Unlike general brand guidelines or editorial standards, marketing compliance is externally enforceable. In regulated industries, it is not a matter of internal best practice – it is a legal obligation, and failure to meet it is a matter of public record.
For marketing teams, compliance operates across three distinct layers:
- Regulatory compliance – ensuring that marketing content meets the specific requirements set by industry regulators: truthful and substantiated claims, mandatory disclosures, restrictions on certain types of promotion, and requirements for documented approval records.
- Brand compliance – ensuring that marketing content meets internal standards for visual identity, messaging consistency, approved claims, and authorised asset usage.
- Process compliance – ensuring that the review and approval process itself is followed correctly, documented completely, and auditable on demand.
All three layers must function together. An organisation can be fully brand-compliant while still breaching regulatory requirements. It can have compliant content and a compliant brand, and still face regulatory exposure if the approval process was not followed and documented correctly.
Marketing compliance vs. marketing approval workflow
Marketing compliance defines the standards content must meet. The marketing approval workflow is the mechanism through which those standards are applied and documented. The two are inseparable: compliance policy without a documented approval process is unenforceable; an approval workflow without a compliance framework lacks the standards it needs to enforce.

Why Marketing Compliance Matters
Regulatory enforcement is active, not theoretical
In Australia, marketing compliance failures are not hypothetical risks. They are a regular occurrence, and regulators are actively pursuing them across multiple industries. In the 2024 financial year alone, total fines and penalties from ACCC consumer and industry codes enforcement exceeded $500 million. Australian Competition and Consumer Commission. The following examples are illustrative of the type and scale of enforcement:
- Mercer Superannuation was ordered to pay $11.3 million in penalties in August 2024 after ASIC found its marketing materials claimed its Sustainable Plus investment options excluded companies involved in carbon-intensive fossil fuels – when six out of seven of those options in fact invested in the excluded industries.
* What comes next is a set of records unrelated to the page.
(** * auto-merge-successful-pr.py: a shallow embedding and its properties

    The script lists the open pull requests of a repository with the [gh]
    command-line tool, filters them through a chain of Python generators
    (labels or bot author, mergeability, status checks) and, for every pull
    request that survives, either approves and merges it or, when another
    pull request was already merged into the same base branch during the
    run, asks for a rebase.

    Strings are Rocq strings (byte strings, a non-ASCII character being its
    UTF-8 bytes; a Python [str] is valid UTF-8), Python [int]s are [Z], lists are lists, the [merged] dict
    is a [gmap] from branch names to pull requests.  Generators and the
    effects they interleave (printing, running a command, raising) are
    finite trees, interpreted against a host that answers commands. *)

From Stdlib Require Import Ascii String ZArith Sorted.
From stdpp Require Import gmap strings list pretty sorting.

Open Scope string_scope.
Open Scope list_scope.
Open Scope Z_scope.

(** ** Data model *)

(** A raw check record, as decoded from the output of
    [gh pr checks N --json bucket,name]: a dict with the two keys [name]
    and [bucket]. *)
Record CheckObj := {
  obj_name : string;
  obj_bucket : string;
}.

(** [@dataclass PullRequestCheck]. *)
Record PullRequestCheck := {
  name : string;
  bucket : string;
}.

(** The dataclass value built from a raw record by keyword expansion,
    read for its [bucket] only. *)
Definition PullRequestCheck_of (check_obj : CheckObj) : PullRequestCheck :=
  {| name := obj_name check_obj; bucket := obj_bucket check_obj |}.

(** [@dataclass PullRequestChecks].  The fields are annotated
    [list[PullRequestCheck]] in the source, but [from_list] appends the raw
    records, so that is what the lists hold. *)
Record PullRequestChecks := {
  passed : list CheckObj;
  failed : list CheckObj;
  pending : list CheckObj;
  skipping : list CheckObj;
  cancel : list CheckObj;
}.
- Vanguard Investments was ordered to pay $12.9 million in September 2024 after the Federal Court found its marketing claims about ESG exclusionary screening for its Ethically Conscious fund were misleading.
- Active Super was ordered to pay $10.5 million in March 2025 – ASIC’s third successful greenwashing court action – for marketing materials claiming it had eliminated investments in gambling, coal mining, and oil tar sands when it had not.
These are not small organisations operating without compliance resources. They are major enterprises with legal and compliance teams. The failure point in each case was a gap between the marketing production process and the compliance review function – claims that went to market without adequate substantiation, or approval processes that did not reliably catch regulatory exposure before campaigns launched.
Non-compliance is expensive in every direction
The costs of marketing compliance failure accumulate across multiple dimensions:
- Regulatory penalties – fines from ASIC, ACCC, TGA, or equivalent international bodies, which can run into millions of dollars per breach
- Remediation – withdrawing campaigns, issuing corrections, and communicating with affected consumers
- Legal exposure – civil actions, class claims, and professional indemnity impacts
- Reputational damage – public enforcement action that affects brand trust, customer acquisition, and investor confidence
- Operational cost – the internal burden of responding to regulatory requests, conducting investigations, and remediating process failures
The less visible cost is the ongoing inefficiency of a weak compliance process: campaigns delayed for unscheduled compliance review, launch dates missed because approvals were not obtained correctly, and the accumulated overhead of manual, undocumented approval processes that do not scale.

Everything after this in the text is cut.